Ideas are never born; they are suggested; they are planted seeds. Ruth did not reply, but stared past the doctor, her eyes misty. The doctor had sown a seed, carelessly. All that he had sown that afternoon with such infinite care was as nothing compared to this seed, cast without forethought. Ruth’s mind was fertile soil; for a long time to come it would be something of a hothouse: green things would spring up and blossom overnight. Already the seed of a tender dream was stirring. The hour for which, presumably, she had been created was drawing nigh. For in life there is but one hour: an epic or an idyll: all other hours lead up to and down from it.
“By the way,” said the doctor, as he sat down in the dining room of the Victoria and ordered tea, “I’ve been thinking it over.”
“We’ll put those stories back into the trunk and never speak of them to him.”
“But why not?”
The doctor dallied with his teaspoon. Something about the girl had suggested an idea. It would have been the right idea, had Ruth been other than what she was. First-off, he had decided not to tell her what he had found at the bottom of that manila envelope. Now it occurred to him that to show her the sealed letter would be a better way. Impressionable, lonely, a deal beyond his analytical reach, the girl might let her sympathies go beyond those of the nurse. She would be enduing this chap with attributes he did not possess, clothing him in fictional ruffles. To disillusion her, forthwith.

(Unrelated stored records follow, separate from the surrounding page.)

(* ===== verification/Server.v ===== *)
(** * The process

    [src/server.js]: the Express application around the service.  The
    module is loaded, [startServer] calls [connect] once and asks the
    server to listen; once it listens, requests are routed to the handlers
    of the two controllers; [SIGINT] and [SIGTERM] disconnect and exit.
    When the server cannot listen (the port is taken) it emits [error],
    to which nobody listens: the process ends with exit code 1.

    [Process] is the state of the program: the world of the service, the
    requests whose handler waits for a promise, and the responses sent.  An
    [Event] is one task of the event loop: the start, the outcome of
    [app.listen], a signal, an incoming request, the continuation of a
    waiting handler, or something the broker client does.  The
    continuation of a handler is an event of its own, enabled once the
    promise has settled, so other events may come between the settlement
    and the continuation; Node.js runs the continuation first, which is
    one of the orders the model allows. *)

From stdpp Require Import gmap.
From S2P Require Import Prelude JsString JsValue Json Registry Client ServiceState.
From S2P Require Import Router Gateway Connection EventLoop Reconnect Requests Http.
From S2P Require Import MqttController DeviceController Routes.
Import JsString JsValue Json Registry Client ServiceState Gateway Connection.
Import EventLoop Reconnect Requests Http Routes.

Module Server.

(** ** Requests *)

(** What a handler that waits goes on with. *)
Definition Await : Type := (MqttController.Await + DeviceController.Await)%type.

“I’ll tell you why,” he said. “At the bottom of that big envelope I found this one.”
He passed it over; and Ruth read:
To be opened in case of my
death and the letter inside
forwarded to the address thereon. All my personal effects
to be left in charge of the nearest American Consulate.

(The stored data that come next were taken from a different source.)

(* ===== verification/Float64.v ===== *)
(** * Float64: binary64 arithmetic on exact rationals

    Python's [float] is IEEE 754 binary64. The optimizer of
    [src/app.py] (lines 64-85) divides a candidate by the baseline
    prediction, multiplies the result by a prediction and subtracts
    40.5, each time in binary64. This file gives the rounding of an exact
    rational to the nearest binary64 value, ties to even ([b64]): a
    53-bit significand and the least exponent of the subnormals
    ([EMIN]). A float operation is the exact operation followed by
    [b64]. Results of magnitude [2^1024] or more, where binary64
    overflows to [inf], are outside this model.

    The lemmas give what the optimizer's proofs need: [b64] keeps the
    sign, is monotone, odd and compatible with [==]; its error is half a
    unit in the last place, a relative [2^-53] above the subnormal
    range; and the binary64 values just above 45 are [2^-47] apart. *)

From Stdlib Require Import ZArith QArith Qpower Qround Qabs Lqa Lia.
From S2P Require Import Prelude.

Module Float64.

(** ** Rounding *)

(** [floor (log2 x)] for [x > 0]: with [n / d = x], it is
    [log2 n - log2 d] or one less. *)
Definition flog2 (x : Q) : Z :=
  let k := (Z.log2 (Qnum x) - Z.log2 (Zpos (Qden x)))%Z in
  if Qle_bool (2 ^ k) x then k else (k - 1)%Z.

(** The exponent of the last significand bit of subnormals. *)
Definition EMIN : Z := -1074.

(** The exponent of the unit in the last place of [x]. *)
Definition ulp_exp (x : Q) : Z := Z.max EMIN (flog2 (Qabs x) - 52).

(** Rounding to the nearest binary64 value, ties to even. *)
Definition b64 (x : Q) : Q :=
  if Qeq_bool x 0 then 0
  else let e := ulp_exp x in inject_Z (py_round (x * 2 ^ (- e))) * 2 ^ e.

(** ** Powers of two *)

Lemma pow2_pos (k : Z) : 0 < 2 ^ k.
Proof. apply Qpower_0_lt. reflexivity. Qed.

Lemma pow2_add (a b : Z) : 2 ^ (a + b) == 2 ^ a * 2 ^ b.
Proof. apply Qpower_plus. discriminate. Qed.

Lemma pow2_le (a b : Z) : (a <= b)%Z -> 2 ^ a <= 2 ^ b.
Proof. intros H. apply Qpower_le_compat_l; [exact H | discriminate]. Qed.

Lemma pow2_lt (a b : Z) : (a < b)%Z -> 2 ^ a < 2 ^ b.
Proof. intros H. apply Qpower_lt_compat_l; [exact H | reflexivity]. Qed.

Lemma pow2_Z (n : Z) : (0 <= n)%Z -> inject_Z (2 ^ n) == 2 ^ n.
Proof. intros H. apply Zpower_Qpower. exact H. Qed.

Lemma pow2_inv (a : Z) : 2 ^ a * 2 ^ (- a) == 1.
Proof. rewrite <- pow2_add, Z.add_opp_diag_r. reflexivity. Qed.

(** ** The exponent *)

Lemma flog2_spec x : 0 < x -> 2 ^ flog2 x <= x /\ x < 2 ^ (flog2 x + 1).
Proof.
  intros Hx. destruct x as [n d]. unfold Qlt in Hx. cbn in Hx.
  assert (Hn : (0 < n)%Z) by lia.
  destruct (Z.log2_spec n Hn) as [N1 N2]. destruct (Z.log2_spec (Zpos d) eq_refl) as [D1 D2].
  pose proof (Z.log2_nonneg n). pose proof (Z.log2_nonneg (Zpos d)).
  set (ln := Z.log2 n) in *. set (ld := Z.log2 (Zpos d)) in *.
  rewrite <- Z.add_1_r in N2, D2.
  assert (Ex : n # d == inject_Z n * / inject_Z (Zpos d)) by (unfold Qeq; cbn; lia).
  assert (Q1 : 2 ^ ln <= inject_Z n) by (rewrite <- pow2_Z, <- Zle_Qle by lia; exact N1).
  assert (Q2 : inject_Z n < 2 ^ (ln + 1)) by (rewrite <- pow2_Z, <- Zlt_Qlt by lia; exact N2).
  assert (Q3 : 2 ^ ld <= inject_Z (Zpos d)) by (rewrite <- pow2_Z, <- Zle_Qle by lia; exact D1).
  assert (Q4 : inject_Z (Zpos d) < 2 ^ (ld + 1)) by (rewrite <- pow2_Z, <- Zlt_Qlt by lia; exact D2).
  pose proof (pow2_pos ld) as P1. pose proof (pow2_pos (ld + 1)) as P2.
  assert (Hd : 0 < inject_Z (Zpos d)) by (unfold Qlt; cbn; lia).
  (* the bounds [2^(k-1) < x < 2^(k+1)] for [k = ln - ld] *)
  assert (Up : n # d < 2 ^ (ln - ld + 1)).
  { rewrite Ex. apply Qlt_shift_div_r; [exact Hd|].
    replace (ln + 1)%Z with (ln - ld + 1 + ld)%Z in Q2 by lia. rewrite pow2_add in Q2.
    apply Qlt_le_trans with (1 := Q2). apply Qmult_le_l; [apply pow2_pos | exact Q3]. }
  assert (Lo : 2 ^ (ln - ld - 1) < n # d).
  { rewrite Ex. apply Qlt_shift_div_l; [exact Hd|].
    replace ln with (ln - ld - 1 + (ld + 1))%Z in Q1 by lia. rewrite pow2_add in Q1.
    apply Qlt_le_trans with (2 := Q1). apply Qmult_lt_l; [apply pow2_pos | exact Q4]. }
  unfold flog2. cbn [Qnum Qden]. fold ln ld.
  destruct (Qle_bool (2 ^ (ln - ld)) (n # d)) eqn:E.
  - apply Qle_bool_iff in E. split; [exact E | exact Up].
  - apply Qle_bool_false in E. split; [apply Qlt_le_weak, Lo|].
    replace (ln - ld - 1 + 1)%Z with (ln - ld)%Z by lia. exact E.
Qed.

Lemma flog2_unique x k : 2 ^ k <= x -> x < 2 ^ (k + 1) -> flog2 x = k.
Proof.
  intros H1 H2. assert (Hx : 0 < x) by (apply Qlt_le_trans with (2 := H1); apply pow2_pos).
  destruct (flog2_spec x Hx) as [F1 F2].
  destruct (Z.lt_trichotomy (flog2 x) k) as [L|[E|L]]; [exfalso|exact E|exfalso].
  - pose proof (pow2_le (flog2 x + 1) k ltac:(lia)). lra.
  - pose proof (pow2_le (k + 1) (flog2 x) ltac:(lia)). lra.
Qed.

Lemma flog2_mono x y : 0 < x -> x <= y -> (flog2 x <= flog2 y)%Z.
Proof.
  intros Hx Hxy. destruct (flog2_spec x Hx) as [X1 X2].
  destruct (flog2_spec y ltac:(lra)) as [Y1 Y2].
  destruct (Z.le_gt_cases (flog2 x) (flog2 y)) as [L|L]; [exact L|].
  pose proof (pow2_le (flog2 y + 1) (flog2 x) ltac:(lia)). lra.
Qed.

Lemma Qabs_opp_eq x : Qabs (- x) = Qabs x.
Proof. destruct x as [n d]. unfold Qabs, Qopp. cbn. rewrite Z.abs_opp. reflexivity. Qed.

Lemma Qabs_pos_neq x : ~ x == 0 -> 0 < Qabs x.
Proof.
  intros H. apply Qabs_case; intros Hx; apply Qle_lteq in Hx as [L|L];
    [exact L | symmetry in L; contradiction | lra | contradiction].
Qed.

(** The significand of a non-zero [x] stays below [2^53], and above
    [2^52] outside the subnormal range. *)
Lemma ulp_exp_bounds x :
  ~ x == 0 ->
  Qabs x < 2 ^ (ulp_exp x + 53) /\ ((EMIN < ulp_exp x)%Z -> 2 ^ (ulp_exp x + 52) <= Qabs x).
Proof.
  intros H. destruct (flog2_spec (Qabs x) (Qabs_pos_neq x H)) as [F1 F2]. unfold ulp_exp.
  split.
  - apply Qlt_le_trans with (1 := F2). apply pow2_le. lia.
  - intros L. replace (Z.max EMIN (flog2 (Qabs x) - 52) + 52)%Z with (flog2 (Qabs x)) by lia.
    exact F1.
Qed.

Lemma ulp_exp_opp x : ulp_exp (- x) = ulp_exp x.
Proof. unfold ulp_exp. rewrite Qabs_opp_eq. reflexivity. Qed.

Lemma ulp_exp_mono x y : 0 < x -> x <= y -> (ulp_exp x <= ulp_exp y)%Z.
Proof.
  intros Hx Hxy. unfold ulp_exp.
  assert (A : 0 < Qabs x) by (rewrite Qabs_pos; lra).
  assert (B : Qabs x <= Qabs y) by (rewrite !Qabs_pos; lra).
  pose proof (flog2_mono _ _ A B). lia.
Qed.

Lemma b64_eq x : ~ x == 0 -> b64 x = inject_Z (py_round (x * 2 ^ (- ulp_exp x))) * 2 ^ ulp_exp x.
Proof.
  intros H. unfold b64. destruct (Qeq_bool x 0) eqn:E; [apply Qeq_bool_iff in E; contradiction|].
  reflexivity.
Qed.

Lemma b64_zero x : x == 0 -> b64 x = 0.
Proof. intros H. unfold b64. apply Qeq_bool_iff in H. rewrite H. reflexivity. Qed.

Lemma flog2_compat x y : 0 < x -> x == y -> flog2 x = flog2 y.
Proof.
  intros Hx E. destruct (flog2_spec x Hx) as [A B]. symmetry.
  apply flog2_unique; rewrite <- E; assumption.
Qed.

Lemma ulp_exp_compat x y : ~ x == 0 -> x == y -> ulp_exp x = ulp_exp y.
Proof.
  intros NE E. unfold ulp_exp.
  rewrite (flog2_compat (Qabs x) (Qabs y)); [reflexivity | apply Qabs_pos_neq, NE | rewrite E; reflexivity].
Qed.

(** [b64] depends on the value of a rational only. *)
#[export] Instance b64_Proper : Proper (Qeq ==> Qeq) b64.
Proof.
  intros x y E. destruct (Qeq_dec x 0) as [Z0|NZ].
  - rewrite !b64_zero; [reflexivity | rewrite <- E; exact Z0 | exact Z0].
  - assert (NZ' : ~ y == 0) by (intros H; apply NZ; rewrite E; exact H).
    rewrite !b64_eq by assumption. rewrite (ulp_exp_compat x y NZ E), E. reflexivity.
Qed.

(** ** Sign, symmetry and order *)

Lemma b64_nonneg x : 0 <= x -> 0 <= b64 x.
Proof.
  intros Hx. destruct (Qeq_dec x 0) as [E|NE]; [rewrite b64_zero by exact E; apply Qle_refl|].
  rewrite b64_eq by exact NE. apply Qmult_le_0_compat; [|apply Qlt_le_weak, pow2_pos].
  change 0 with (inject_Z 0). rewrite <- Zle_Qle. apply py_round_ge_int.
  apply Qmult_le_0_compat; [exact Hx | apply Qlt_le_weak, pow2_pos].
Qed.

Lemma b64_opp x : b64 (- x) == - b64 x.
Proof.
  destruct (Qeq_dec x 0) as [E|NE].
  { rewrite !b64_zero; [reflexivity | exact E | rewrite E; reflexivity]. }
  assert (NE' : ~ - x == 0) by (intros E; apply NE; lra).
  rewrite !b64_eq by assumption. rewrite ulp_exp_opp.
  assert (Eo : - x * 2 ^ (- ulp_exp x) == - (x * 2 ^ (- ulp_exp x))) by ring.
  rewrite Eo, py_round_opp, inject_Z_opp. ring.
Qed.

Lemma b64_nonpos x : x <= 0 -> b64 x <= 0.
Proof.
  intros Hx. assert (H : b64 (- x) == - b64 x) by apply b64_opp.
  pose proof (b64_nonneg (- x) ltac:(lra)). lra.
Qed.

(** Both roundings by the same exponent keep the order. *)
Lemma round_at_mono x y e :
  x <= y -> inject_Z (py_round (x * 2 ^ (- e))) * 2 ^ e <= inject_Z (py_round (y * 2 ^ (- e))) * 2 ^ e.
Proof.
  intros Hxy. apply Qmult_le_compat_r; [|apply Qlt_le_weak, pow2_pos].
  rewrite <- Zle_Qle. apply py_round_mono. apply Qmult_le_compat_r; [exact Hxy | apply Qlt_le_weak, pow2_pos].
Qed.

Lemma b64_mono_pos x y : 0 < x -> x <= y -> b64 x <= b64 y.
Proof.
  intros Hx Hxy. assert (NEx : ~ x == 0) by (intros E; lra). assert (NEy : ~ y == 0) by (intros E; lra).
  rewrite !b64_eq by assumption.
  pose proof (ulp_exp_mono x y Hx Hxy) as Hle.
  destruct (Z.eq_dec (ulp_exp x) (ulp_exp y)) as [E|NE].
  { rewrite E. apply round_at_mono, Hxy. }
  set (ex := ulp_exp x) in *. set (ey := ulp_exp y) in *.
  destruct (ulp_exp_bounds x NEx) as [Bx _]. destruct (ulp_exp_bounds y NEy) as [_ By].
  assert (Hex : (EMIN <= ex)%Z) by (unfold ex, ulp_exp; lia).
  rewrite Qabs_pos in Bx, By by lra. specialize (By ltac:(lia)).
  apply Qle_trans with (y := 2 ^ (ey + 52)).
  - (* the rounding of [x] is at most [2^(ey + 52)] *)
    assert (Hs : x * 2 ^ (- ex) <= inject_Z (2 ^ (ey + 52 - ex))).
    { rewrite pow2_Z by lia. replace (ey + 52 - ex)%Z with (ey + 52 + - ex)%Z by lia.
      rewrite pow2_add. apply Qmult_le_compat_r; [|apply Qlt_le_weak, pow2_pos].
      apply Qlt_le_weak, Qlt_le_trans with (1 := Bx). apply pow2_le. lia. }
    apply py_round_le_int in Hs. rewrite Zle_Qle in Hs.
    apply Qle_trans with (y := inject_Z (2 ^ (ey + 52 - ex)) * 2 ^ ex).
    + apply Qmult_le_compat_r; [exact Hs | apply Qlt_le_weak, pow2_pos].
    + rewrite pow2_Z, <- pow2_add by lia.
      replace (ey + 52 - ex + ex)%Z with (ey + 52)%Z by lia. apply Qle_refl.
  - (* the rounding of [y] is at least [2^(ey + 52)] *)
    assert (Hs : inject_Z (2 ^ 52) <= y * 2 ^ (- ey)).
    { rewrite pow2_Z by lia. replace 52%Z with (ey + 52 + - ey)%Z at 1 by lia.
      rewrite pow2_add. apply Qmult_le_compat_r; [exact By | apply Qlt_le_weak, pow2_pos]. }
    apply py_round_ge_int in Hs. rewrite Zle_Qle in Hs.
    apply Qle_trans with (y := inject_Z (2 ^ 52) * 2 ^ ey).
    + rewrite pow2_Z, <- pow2_add by lia. rewrite Z.add_comm. apply Qle_refl.
    + apply Qmult_le_compat_r; [exact Hs | apply Qlt_le_weak, pow2_pos].
Qed.

(** Rounding is monotone. *)
Lemma b64_mono x y : x <= y -> b64 x <= b64 y.
Proof.
  intros Hxy. destruct (Qlt_le_dec 0 x) as [Px|Nx]; [apply b64_mono_pos; assumption|].
  destruct (Qlt_le_dec 0 y) as [Py|Ny].
  { pose proof (b64_nonpos x Nx). pose proof (b64_nonneg y (Qlt_le_weak _ _ Py)). lra. }
  destruct (Qeq_dec y 0) as [Ey|NEy]; [rewrite (b64_zero y Ey); apply b64_nonpos, Nx|].
  assert (Hy : y < 0) by (apply Qle_lteq in Ny as [L|L]; [exact L | contradiction]).
  pose proof (b64_mono_pos (- y) (- x) ltac:(lra) ltac:(lra)) as H.
  rewrite !b64_opp in H. lra.
Qed.

(** ** Rounding error *)

Lemma b64_error x : Qabs (b64 x - x) <= 2 ^ ulp_exp x * (1 # 2).
Proof.
  destruct (Qeq_dec x 0) as [E|NE].
  { rewrite (b64_zero x E). assert (Z0 : Qabs (0 - x) == 0) by (rewrite E; reflexivity).
    rewrite Z0. apply Qmult_le_0_compat; [apply Qlt_le_weak, pow2_pos | discriminate]. }
  rewrite b64_eq by exact NE. set (e := ulp_exp x). set (y := x * 2 ^ (- e)).
  assert (Ex : x == y * 2 ^ e).
  { unfold y. rewrite <- Qmult_assoc, (Qmult_comm (2 ^ (- e)) (2 ^ e)), pow2_inv. ring. }
  assert (D : inject_Z (py_round y) * 2 ^ e - x == (inject_Z (py_round y) - y) * 2 ^ e)
    by (rewrite Ex at 1; ring).
  rewrite D, Qabs_Qmult, (Qabs_pos (2 ^ e)) by (apply Qlt_le_weak, pow2_pos).
  rewrite (Qmult_comm (2 ^ e)). apply Qmult_le_compat_r; [apply py_round_close | apply Qlt_le_weak, pow2_pos].
Qed.

(** Relative error [2^-53] in the normal range, absolute error
    [2^-1075] in the subnormal range. *)
Lemma b64_rel_error x : Qabs (b64 x - x) <= Qabs x * (1 # 9007199254740992) + 2 ^ (EMIN - 1).
Proof.
  pose proof (b64_error x) as H. pose proof (pow2_pos (EMIN - 1)) as P. pose proof (Qabs_nonneg x).
  destruct (Qeq_dec x 0) as [E|NE].
  { rewrite (b64_zero x E). assert (Z0 : Qabs (0 - x) == 0) by (rewrite E; reflexivity). lra. }
  assert (Hge : (EMIN <= ulp_exp x)%Z) by (unfold ulp_exp; lia).
  destruct (Z.eq_dec (ulp_exp x) EMIN) as [Em|Ne].
  - assert (P2 : 2 ^ EMIN * (1 # 2) == 2 ^ (EMIN - 1)).
    { replace EMIN with (EMIN - 1 + 1)%Z at 1 by lia. rewrite pow2_add. change (2 ^ 1) with 2. ring. }
    rewrite Em in H. lra.
  - destruct (ulp_exp_bounds x NE) as [_ B]. specialize (B ltac:(lia)).
    rewrite pow2_add in B. assert (E52 : 2 ^ 52 == 4503599627370496) by reflexivity.
    rewrite E52 in B. lra.
Qed.

(** In the normal range the error is relative only. *)
Lemma b64_rel_normal x :
  2 ^ (EMIN + 52) <= Qabs x -> Qabs (b64 x - x) <= Qabs x * (1 # 9007199254740992).
Proof.
  intros Hx. assert (NE : ~ x == 0) by (intros E; rewrite E in Hx; pose proof (pow2_pos (EMIN + 52)); cbn in Hx; lra).
  pose proof (b64_error x) as H.
  destruct (flog2_spec (Qabs x) (Qabs_pos_neq x NE)) as [F1 F2].
  assert (Hf : (EMIN + 52 <= flog2 (Qabs x))%Z).
  { destruct (Z.le_gt_cases (EMIN + 52) (flog2 (Qabs x))) as [L|L]; [exact L|].
    pose proof (pow2_le (flog2 (Qabs x) + 1) (EMIN + 52) ltac:(lia)). lra. }
  assert (Eu : ulp_exp x = (flog2 (Qabs x) - 52)%Z) by (unfold ulp_exp; lia).
  rewrite Eu in H. replace (flog2 (Qabs x)) with (flog2 (Qabs x) - 52 + 52)%Z in F1 by lia.
  rewrite pow2_add in F1. assert (E52 : 2 ^ 52 == 4503599627370496) by reflexivity.
  rewrite E52 in F1. lra.
Qed.

(** The binary64 numbers next to 45 are [45 - 2^-47] and [45 + 2^-47]. *)
Lemma b64_above_45 y : 45 < b64 y -> 45 + (1 # 140737488355328) <= b64 y.
Proof.
  intros H. destruct (Qlt_le_dec y 32) as [L|G].
  { pose proof (b64_mono y 32 (Qlt_le_weak _ _ L)). assert (b64 32 == 32) by (vm_compute; reflexivity). lra. }
  destruct (Qlt_le_dec y 64) as [L'|G'].
  2: { pose proof (b64_mono 64 y G'). assert (b64 64 == 64) by (vm_compute; reflexivity). lra. }
  assert (NE : ~ y == 0) by (intros E; rewrite E in G; lra).
  assert (Eu : ulp_exp y = (-47)%Z).
  { unfold ulp_exp. rewrite (flog2_compat (Qabs y) y) by (rewrite ?Qabs_pos; lra).
    rewrite (flog2_unique y 5); [reflexivity | |]; [change (2 ^ 5) with 32 | change (2 ^ (5 + 1)) with 64]; lra. }
  revert H. rewrite b64_eq, Eu by exact NE. set (r := py_round _).
  assert (Ep : 2 ^ (-47) == 1 # 140737488355328) by reflexivity. rewrite Ep. intros H.
  assert (Hr : inject_Z 6333186975989760 < inject_Z r)
    by (change (inject_Z 6333186975989760) with (6333186975989760 # 1); lra).
  rewrite <- Zlt_Qlt in Hr. assert (Hr' : inject_Z 6333186975989761 <= inject_Z r) by (rewrite <- Zle_Qle; lia).
  change (inject_Z 6333186975989761) with (6333186975989761 # 1) in Hr'. lra.
Qed.

End Float64.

Ruth lost the point entirely. The doctor expected her to seize upon the subtle inference that there was something furtive, even criminal, in the manner the patient set this obligation upon humanity at large, to look after him in the event of his death. The idea of anything criminal never entered her thoughts. Any man might have endeavoured to protect himself in this fashion, a man with no one to care, with an unnameable terror at the thought (as if it mattered!) of being buried in alien earth, far from the familiar places he loved.